(Beginning of Supplied material)

(* ===== verification/BlockGroup.v ===== *)
(** * Block group descriptors

    Core/lwext4/include/ext4_block_group.h (accessors) and
    [ext4_fs_bg_checksum], [ext4_fs_verify_bg_csum] of Core/lwext4/src/ext4_fs.c.
    A descriptor is a pointer into a descriptor block: the buffer [b] and the
    byte [p] it starts at.  The C accessors come in two shapes, 32-bit and
    16-bit halves, the high half used only by descriptors longer than 32 bytes;
    each shape is written once here. *)

From S2P Require Import Prelude Layout Types Crc Super.

Definition bg_wide (s : list Z) : bool :=
  EXT4_MIN_BLOCK_GROUP_DESCRIPTOR_SIZE <? ext4_sb_get_desc_size s.

Definition bg_get32 (lo hi : field) (p : Z) (b s : list Z) : Z :=
  let v := rd lo p b in
  if bg_wide s then Z.lor v (u64 (Z.shiftl (rd hi p b) 32)) else v.
Definition bg_set32 (lo hi : field) (p : Z) (s : list Z) (v : Z) (b : list Z) : list Z :=
  let b := wr lo p (u32 v) b in
  if bg_wide s then wr hi p (Z.shiftr v 32) b else b.
Definition bg_get16 (lo hi : field) (p : Z) (b s : list Z) : Z :=
  let v := rd lo p b in
  if bg_wide s then Z.lor v (u32 (Z.shiftl (rd hi p b) 16)) else v.
Definition bg_set16 (lo hi : field) (p : Z) (s : list Z) (v : Z) (b : list Z) : list Z :=
  let b := wr lo p (Z.shiftr (u32 (Z.shiftl v 16)) 16) b in
  if bg_wide s then wr hi p (Z.shiftr v 16) b else b.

(End of Supplied material)

**Description of the task:** Where a line of the data above includes the string "shiftl", pull it out.

**Task result:**
  if bg_wide s then Z.lor v (u64 (Z.shiftl (rd hi p b) 32)) else v.
  if bg_wide s then Z.lor v (u32 (Z.shiftl (rd hi p b) 16)) else v.
  let b := wr lo p (Z.shiftr (u32 (Z.shiftl v 16)) 16) b in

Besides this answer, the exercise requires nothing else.